*What you are asked to do*:
Collect every line of the records below that contains the word "left".

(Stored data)
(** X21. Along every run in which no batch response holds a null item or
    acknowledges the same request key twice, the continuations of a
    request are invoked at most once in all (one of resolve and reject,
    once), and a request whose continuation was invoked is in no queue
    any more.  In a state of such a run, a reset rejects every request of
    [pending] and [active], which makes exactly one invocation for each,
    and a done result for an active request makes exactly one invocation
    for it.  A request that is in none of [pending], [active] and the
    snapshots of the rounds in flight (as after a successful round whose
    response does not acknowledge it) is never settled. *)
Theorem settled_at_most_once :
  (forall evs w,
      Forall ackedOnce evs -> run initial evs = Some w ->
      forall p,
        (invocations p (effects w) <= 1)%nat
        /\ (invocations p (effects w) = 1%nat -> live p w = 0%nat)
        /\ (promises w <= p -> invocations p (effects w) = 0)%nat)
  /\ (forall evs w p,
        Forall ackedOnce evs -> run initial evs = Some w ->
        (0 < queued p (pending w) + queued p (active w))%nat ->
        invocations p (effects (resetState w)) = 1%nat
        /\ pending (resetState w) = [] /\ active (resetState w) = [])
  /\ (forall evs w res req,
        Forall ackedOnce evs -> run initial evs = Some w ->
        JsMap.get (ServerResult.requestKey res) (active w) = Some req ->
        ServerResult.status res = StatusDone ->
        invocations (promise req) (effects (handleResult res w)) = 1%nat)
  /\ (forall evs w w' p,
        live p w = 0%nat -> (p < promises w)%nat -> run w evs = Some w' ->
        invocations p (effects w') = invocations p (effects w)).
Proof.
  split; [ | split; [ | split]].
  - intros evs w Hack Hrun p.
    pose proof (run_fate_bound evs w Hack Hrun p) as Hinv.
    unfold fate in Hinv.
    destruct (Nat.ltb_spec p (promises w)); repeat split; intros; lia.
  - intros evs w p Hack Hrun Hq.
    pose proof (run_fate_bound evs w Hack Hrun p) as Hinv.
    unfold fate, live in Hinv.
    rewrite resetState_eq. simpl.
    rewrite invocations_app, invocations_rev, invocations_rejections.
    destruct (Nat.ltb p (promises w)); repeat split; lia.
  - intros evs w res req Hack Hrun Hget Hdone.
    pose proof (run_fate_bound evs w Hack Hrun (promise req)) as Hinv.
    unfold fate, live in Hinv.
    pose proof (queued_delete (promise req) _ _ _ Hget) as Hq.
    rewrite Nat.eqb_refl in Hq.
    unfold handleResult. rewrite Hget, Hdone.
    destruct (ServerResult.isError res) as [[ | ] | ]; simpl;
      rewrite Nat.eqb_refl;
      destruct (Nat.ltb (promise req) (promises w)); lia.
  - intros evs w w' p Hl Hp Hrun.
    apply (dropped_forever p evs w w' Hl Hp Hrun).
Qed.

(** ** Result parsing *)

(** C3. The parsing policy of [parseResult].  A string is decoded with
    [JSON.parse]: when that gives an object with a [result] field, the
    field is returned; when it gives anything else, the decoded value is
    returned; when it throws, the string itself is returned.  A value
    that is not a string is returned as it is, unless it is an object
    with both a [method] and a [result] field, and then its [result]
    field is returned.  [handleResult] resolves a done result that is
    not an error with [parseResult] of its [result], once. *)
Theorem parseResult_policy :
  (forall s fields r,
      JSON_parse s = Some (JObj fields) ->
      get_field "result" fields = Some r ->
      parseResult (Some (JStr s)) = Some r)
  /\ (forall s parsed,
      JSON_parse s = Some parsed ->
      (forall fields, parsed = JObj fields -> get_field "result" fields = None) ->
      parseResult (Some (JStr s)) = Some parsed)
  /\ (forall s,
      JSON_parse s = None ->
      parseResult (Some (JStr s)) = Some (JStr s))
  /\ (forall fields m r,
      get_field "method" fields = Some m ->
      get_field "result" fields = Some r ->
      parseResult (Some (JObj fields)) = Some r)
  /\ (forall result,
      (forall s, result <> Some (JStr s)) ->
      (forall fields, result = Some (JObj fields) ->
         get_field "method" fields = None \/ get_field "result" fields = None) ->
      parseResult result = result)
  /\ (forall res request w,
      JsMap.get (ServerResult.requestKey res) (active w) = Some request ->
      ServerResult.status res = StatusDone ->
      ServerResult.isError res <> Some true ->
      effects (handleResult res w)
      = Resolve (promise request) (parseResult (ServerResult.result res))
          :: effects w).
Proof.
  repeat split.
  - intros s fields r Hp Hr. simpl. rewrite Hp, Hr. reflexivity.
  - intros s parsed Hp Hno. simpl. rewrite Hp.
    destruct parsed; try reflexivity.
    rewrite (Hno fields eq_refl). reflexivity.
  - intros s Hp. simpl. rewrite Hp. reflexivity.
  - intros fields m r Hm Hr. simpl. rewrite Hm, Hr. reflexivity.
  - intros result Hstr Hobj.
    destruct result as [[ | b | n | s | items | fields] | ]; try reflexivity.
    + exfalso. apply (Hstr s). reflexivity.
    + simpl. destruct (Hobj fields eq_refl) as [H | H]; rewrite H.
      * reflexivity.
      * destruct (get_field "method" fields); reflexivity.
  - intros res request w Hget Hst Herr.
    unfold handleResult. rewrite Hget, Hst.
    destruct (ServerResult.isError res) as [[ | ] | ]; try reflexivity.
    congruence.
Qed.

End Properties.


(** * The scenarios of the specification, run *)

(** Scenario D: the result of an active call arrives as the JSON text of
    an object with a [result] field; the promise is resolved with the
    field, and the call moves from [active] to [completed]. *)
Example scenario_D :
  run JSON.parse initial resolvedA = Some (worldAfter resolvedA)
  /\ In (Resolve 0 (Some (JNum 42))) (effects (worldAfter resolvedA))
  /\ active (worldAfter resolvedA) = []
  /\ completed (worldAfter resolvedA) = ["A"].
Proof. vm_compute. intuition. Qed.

...

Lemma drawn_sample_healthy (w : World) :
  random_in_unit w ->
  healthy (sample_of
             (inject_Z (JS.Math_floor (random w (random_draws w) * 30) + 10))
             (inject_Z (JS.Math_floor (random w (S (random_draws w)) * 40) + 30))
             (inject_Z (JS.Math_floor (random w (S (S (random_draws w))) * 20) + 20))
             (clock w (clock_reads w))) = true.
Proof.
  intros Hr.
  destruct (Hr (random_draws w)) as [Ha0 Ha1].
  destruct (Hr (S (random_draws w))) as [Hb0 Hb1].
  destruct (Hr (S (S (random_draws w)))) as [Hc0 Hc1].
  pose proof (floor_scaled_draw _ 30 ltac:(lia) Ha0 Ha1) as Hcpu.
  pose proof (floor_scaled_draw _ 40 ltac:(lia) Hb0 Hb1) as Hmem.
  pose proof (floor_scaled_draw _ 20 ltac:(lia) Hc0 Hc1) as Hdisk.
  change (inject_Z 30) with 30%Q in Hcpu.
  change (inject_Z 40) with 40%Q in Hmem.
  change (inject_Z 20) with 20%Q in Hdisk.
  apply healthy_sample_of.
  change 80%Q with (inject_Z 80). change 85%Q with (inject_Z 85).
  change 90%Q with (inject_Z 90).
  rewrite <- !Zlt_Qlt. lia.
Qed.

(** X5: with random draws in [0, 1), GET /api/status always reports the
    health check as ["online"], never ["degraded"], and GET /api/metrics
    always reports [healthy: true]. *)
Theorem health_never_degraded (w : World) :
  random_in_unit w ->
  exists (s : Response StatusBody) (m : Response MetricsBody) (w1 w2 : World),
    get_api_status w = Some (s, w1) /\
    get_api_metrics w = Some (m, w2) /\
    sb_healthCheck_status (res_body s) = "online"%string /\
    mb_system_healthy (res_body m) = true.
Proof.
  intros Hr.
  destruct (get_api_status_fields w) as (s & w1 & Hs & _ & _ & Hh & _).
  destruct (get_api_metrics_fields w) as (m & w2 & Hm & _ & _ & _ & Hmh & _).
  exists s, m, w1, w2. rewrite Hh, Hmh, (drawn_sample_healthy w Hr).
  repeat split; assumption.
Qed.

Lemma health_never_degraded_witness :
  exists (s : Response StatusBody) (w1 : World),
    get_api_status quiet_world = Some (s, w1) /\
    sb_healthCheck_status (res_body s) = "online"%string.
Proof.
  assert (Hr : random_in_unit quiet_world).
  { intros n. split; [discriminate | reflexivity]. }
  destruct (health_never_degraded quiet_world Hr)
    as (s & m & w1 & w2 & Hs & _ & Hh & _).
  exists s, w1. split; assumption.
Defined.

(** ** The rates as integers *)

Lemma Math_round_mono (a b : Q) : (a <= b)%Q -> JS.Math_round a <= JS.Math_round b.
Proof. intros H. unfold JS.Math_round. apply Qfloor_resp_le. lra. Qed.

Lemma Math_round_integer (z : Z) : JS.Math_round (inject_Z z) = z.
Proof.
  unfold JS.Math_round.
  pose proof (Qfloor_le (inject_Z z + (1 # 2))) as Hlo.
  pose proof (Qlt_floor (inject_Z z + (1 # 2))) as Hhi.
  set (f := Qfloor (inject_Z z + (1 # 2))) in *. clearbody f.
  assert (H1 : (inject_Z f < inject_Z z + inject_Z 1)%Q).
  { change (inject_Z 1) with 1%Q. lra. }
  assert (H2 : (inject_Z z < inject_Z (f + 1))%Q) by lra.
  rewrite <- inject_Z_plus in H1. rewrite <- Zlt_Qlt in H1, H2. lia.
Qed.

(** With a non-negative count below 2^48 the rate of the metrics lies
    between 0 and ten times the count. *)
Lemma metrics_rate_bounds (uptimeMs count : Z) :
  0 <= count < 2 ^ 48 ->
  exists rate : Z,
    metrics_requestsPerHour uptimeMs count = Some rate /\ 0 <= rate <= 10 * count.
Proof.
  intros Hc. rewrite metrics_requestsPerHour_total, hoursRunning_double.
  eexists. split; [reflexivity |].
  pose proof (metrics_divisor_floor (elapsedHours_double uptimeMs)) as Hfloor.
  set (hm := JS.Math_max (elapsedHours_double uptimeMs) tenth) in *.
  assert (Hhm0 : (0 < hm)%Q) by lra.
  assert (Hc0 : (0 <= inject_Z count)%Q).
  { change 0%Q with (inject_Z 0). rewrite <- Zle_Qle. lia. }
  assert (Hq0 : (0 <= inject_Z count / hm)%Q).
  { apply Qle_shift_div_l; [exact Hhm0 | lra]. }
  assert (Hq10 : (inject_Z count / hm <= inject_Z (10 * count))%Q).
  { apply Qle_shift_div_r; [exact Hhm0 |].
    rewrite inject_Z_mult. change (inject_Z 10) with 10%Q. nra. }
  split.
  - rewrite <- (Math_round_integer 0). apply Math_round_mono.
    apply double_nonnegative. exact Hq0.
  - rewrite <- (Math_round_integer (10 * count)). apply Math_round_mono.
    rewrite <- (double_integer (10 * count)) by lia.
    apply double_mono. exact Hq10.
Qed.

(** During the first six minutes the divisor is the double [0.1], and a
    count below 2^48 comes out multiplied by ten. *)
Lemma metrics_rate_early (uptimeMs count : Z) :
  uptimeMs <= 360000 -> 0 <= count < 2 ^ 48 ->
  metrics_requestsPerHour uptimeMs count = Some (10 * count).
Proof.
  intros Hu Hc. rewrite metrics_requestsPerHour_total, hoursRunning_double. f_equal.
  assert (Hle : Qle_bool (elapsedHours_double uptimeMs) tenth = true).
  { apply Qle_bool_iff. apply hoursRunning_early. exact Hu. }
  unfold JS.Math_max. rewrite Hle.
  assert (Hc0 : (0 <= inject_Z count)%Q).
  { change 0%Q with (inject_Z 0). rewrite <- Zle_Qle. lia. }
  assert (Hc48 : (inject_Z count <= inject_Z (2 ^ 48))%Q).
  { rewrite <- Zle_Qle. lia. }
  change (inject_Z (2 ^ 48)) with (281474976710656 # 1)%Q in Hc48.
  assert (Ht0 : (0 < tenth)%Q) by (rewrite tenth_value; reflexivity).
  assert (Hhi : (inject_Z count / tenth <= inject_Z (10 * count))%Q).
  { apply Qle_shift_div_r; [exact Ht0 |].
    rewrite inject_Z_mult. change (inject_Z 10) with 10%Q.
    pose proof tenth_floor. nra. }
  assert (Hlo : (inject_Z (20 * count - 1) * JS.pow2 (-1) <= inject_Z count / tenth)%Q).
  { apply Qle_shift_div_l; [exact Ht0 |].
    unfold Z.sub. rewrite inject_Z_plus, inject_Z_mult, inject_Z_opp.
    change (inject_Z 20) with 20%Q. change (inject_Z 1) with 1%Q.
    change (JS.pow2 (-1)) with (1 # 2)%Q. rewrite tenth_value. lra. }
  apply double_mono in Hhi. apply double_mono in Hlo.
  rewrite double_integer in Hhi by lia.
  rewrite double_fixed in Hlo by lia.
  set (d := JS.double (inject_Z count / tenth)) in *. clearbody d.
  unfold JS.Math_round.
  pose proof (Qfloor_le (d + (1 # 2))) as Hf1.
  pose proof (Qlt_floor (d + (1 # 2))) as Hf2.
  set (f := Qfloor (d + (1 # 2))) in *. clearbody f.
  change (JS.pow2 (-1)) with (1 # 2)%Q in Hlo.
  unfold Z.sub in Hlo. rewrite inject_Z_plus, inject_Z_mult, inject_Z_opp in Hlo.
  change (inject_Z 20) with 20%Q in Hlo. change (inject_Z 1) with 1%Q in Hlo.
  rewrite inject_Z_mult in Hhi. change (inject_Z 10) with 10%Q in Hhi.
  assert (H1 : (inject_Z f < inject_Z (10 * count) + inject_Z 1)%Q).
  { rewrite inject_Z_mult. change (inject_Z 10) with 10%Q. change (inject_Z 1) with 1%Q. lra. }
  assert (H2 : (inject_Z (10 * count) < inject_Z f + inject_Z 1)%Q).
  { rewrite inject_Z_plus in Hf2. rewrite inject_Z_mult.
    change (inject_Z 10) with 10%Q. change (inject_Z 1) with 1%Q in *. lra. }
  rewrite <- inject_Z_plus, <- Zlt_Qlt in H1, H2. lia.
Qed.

==

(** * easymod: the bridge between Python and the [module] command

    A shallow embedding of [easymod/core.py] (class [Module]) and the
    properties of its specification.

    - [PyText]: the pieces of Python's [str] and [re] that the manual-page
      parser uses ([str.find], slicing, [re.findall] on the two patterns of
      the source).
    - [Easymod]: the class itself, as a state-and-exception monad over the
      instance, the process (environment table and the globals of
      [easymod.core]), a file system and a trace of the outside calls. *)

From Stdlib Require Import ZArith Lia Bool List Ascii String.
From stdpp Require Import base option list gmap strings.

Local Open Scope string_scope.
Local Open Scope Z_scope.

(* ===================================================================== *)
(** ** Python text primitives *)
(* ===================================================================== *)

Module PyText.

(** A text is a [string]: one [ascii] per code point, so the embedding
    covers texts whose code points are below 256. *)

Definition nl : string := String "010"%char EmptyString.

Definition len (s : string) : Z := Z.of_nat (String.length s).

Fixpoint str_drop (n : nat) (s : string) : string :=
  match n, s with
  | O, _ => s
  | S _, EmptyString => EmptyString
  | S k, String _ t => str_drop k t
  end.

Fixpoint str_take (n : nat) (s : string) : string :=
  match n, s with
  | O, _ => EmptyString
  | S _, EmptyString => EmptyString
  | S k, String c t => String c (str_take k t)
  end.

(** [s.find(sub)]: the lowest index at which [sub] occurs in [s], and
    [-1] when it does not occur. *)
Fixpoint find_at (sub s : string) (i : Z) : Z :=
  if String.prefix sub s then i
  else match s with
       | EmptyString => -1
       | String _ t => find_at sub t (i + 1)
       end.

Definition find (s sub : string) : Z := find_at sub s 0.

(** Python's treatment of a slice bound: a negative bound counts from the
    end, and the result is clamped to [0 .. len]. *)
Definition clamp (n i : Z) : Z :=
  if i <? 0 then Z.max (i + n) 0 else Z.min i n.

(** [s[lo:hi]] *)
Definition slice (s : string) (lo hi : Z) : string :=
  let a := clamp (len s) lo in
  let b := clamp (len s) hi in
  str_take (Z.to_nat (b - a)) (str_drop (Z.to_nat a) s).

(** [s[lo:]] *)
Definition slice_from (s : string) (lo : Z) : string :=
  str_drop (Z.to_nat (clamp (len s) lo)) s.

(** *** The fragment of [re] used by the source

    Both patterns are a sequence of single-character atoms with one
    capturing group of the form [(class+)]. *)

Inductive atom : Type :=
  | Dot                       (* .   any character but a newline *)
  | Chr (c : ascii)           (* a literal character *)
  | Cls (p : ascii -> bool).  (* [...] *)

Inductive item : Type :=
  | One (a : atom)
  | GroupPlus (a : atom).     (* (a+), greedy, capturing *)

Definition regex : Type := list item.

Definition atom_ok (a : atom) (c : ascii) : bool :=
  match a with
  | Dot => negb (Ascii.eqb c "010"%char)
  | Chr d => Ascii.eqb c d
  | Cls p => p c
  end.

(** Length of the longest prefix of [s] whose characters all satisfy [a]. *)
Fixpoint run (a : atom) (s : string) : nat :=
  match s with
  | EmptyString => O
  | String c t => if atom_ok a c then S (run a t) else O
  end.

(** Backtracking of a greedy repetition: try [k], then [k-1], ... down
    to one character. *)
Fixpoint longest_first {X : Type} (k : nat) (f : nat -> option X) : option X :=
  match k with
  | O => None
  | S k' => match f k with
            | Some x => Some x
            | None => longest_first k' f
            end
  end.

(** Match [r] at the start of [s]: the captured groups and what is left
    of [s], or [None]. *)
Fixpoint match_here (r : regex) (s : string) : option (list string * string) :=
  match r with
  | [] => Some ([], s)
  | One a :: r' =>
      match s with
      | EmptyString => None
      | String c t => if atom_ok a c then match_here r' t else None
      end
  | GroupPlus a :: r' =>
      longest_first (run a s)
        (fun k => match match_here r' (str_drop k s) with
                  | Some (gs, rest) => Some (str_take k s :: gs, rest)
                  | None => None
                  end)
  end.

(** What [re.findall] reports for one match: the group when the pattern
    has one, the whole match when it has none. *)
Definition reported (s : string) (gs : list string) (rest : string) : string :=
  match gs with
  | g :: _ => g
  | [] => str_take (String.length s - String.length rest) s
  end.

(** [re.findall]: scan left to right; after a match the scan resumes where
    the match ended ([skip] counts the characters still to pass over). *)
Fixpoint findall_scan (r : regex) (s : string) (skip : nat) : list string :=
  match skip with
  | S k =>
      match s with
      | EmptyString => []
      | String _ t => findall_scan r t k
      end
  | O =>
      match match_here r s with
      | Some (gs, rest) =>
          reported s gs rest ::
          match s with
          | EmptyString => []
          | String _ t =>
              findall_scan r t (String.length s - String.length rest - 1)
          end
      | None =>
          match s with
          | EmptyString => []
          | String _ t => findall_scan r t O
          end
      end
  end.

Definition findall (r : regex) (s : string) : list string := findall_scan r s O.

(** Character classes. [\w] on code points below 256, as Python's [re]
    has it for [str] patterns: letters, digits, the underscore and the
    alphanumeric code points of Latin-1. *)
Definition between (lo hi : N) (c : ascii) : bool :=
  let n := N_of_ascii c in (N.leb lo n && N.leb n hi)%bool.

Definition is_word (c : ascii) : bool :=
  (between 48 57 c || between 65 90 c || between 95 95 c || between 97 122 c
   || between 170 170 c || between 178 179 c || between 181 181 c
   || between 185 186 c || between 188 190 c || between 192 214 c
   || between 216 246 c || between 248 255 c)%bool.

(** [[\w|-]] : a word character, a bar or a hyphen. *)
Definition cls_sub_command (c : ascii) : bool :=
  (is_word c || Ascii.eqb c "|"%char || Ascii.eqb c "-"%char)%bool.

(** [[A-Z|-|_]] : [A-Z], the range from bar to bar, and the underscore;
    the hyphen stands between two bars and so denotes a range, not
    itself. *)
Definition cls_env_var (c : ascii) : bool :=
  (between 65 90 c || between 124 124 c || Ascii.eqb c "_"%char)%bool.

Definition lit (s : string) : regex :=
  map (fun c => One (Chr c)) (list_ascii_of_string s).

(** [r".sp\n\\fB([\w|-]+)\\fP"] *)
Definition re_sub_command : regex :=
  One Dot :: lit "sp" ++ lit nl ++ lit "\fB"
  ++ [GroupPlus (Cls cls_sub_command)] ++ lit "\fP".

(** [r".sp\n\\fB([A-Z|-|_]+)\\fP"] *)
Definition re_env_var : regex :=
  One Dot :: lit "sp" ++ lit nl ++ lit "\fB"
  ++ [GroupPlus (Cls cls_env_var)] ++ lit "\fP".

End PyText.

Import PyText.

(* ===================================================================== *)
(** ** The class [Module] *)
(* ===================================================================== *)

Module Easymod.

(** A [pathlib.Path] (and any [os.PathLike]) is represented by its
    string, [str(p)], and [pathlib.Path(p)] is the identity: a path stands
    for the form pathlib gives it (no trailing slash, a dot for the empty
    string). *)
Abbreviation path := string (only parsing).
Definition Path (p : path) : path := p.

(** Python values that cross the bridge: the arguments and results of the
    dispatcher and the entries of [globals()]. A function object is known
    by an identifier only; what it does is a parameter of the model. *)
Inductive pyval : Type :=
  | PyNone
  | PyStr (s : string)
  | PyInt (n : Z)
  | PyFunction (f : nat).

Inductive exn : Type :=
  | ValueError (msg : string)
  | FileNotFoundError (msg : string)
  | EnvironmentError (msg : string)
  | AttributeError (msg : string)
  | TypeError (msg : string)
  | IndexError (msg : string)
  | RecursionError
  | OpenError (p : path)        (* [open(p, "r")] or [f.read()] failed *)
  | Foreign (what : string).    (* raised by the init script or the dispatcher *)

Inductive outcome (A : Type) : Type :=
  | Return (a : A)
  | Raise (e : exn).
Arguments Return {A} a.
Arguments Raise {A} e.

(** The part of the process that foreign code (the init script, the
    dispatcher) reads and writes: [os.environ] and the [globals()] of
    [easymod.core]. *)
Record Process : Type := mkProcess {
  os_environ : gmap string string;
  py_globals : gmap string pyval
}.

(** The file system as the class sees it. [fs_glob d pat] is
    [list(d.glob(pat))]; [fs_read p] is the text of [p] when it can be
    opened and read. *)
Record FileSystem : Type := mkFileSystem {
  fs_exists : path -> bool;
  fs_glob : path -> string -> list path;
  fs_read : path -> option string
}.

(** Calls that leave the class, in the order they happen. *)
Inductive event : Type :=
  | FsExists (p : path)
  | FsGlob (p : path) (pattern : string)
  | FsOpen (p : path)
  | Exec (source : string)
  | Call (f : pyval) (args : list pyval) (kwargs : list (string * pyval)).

*Reply to the task*:
(** Match [r] at the start of [s]: the captured groups and what is left
(** [re.findall]: scan left to right; after a match the scan resumes where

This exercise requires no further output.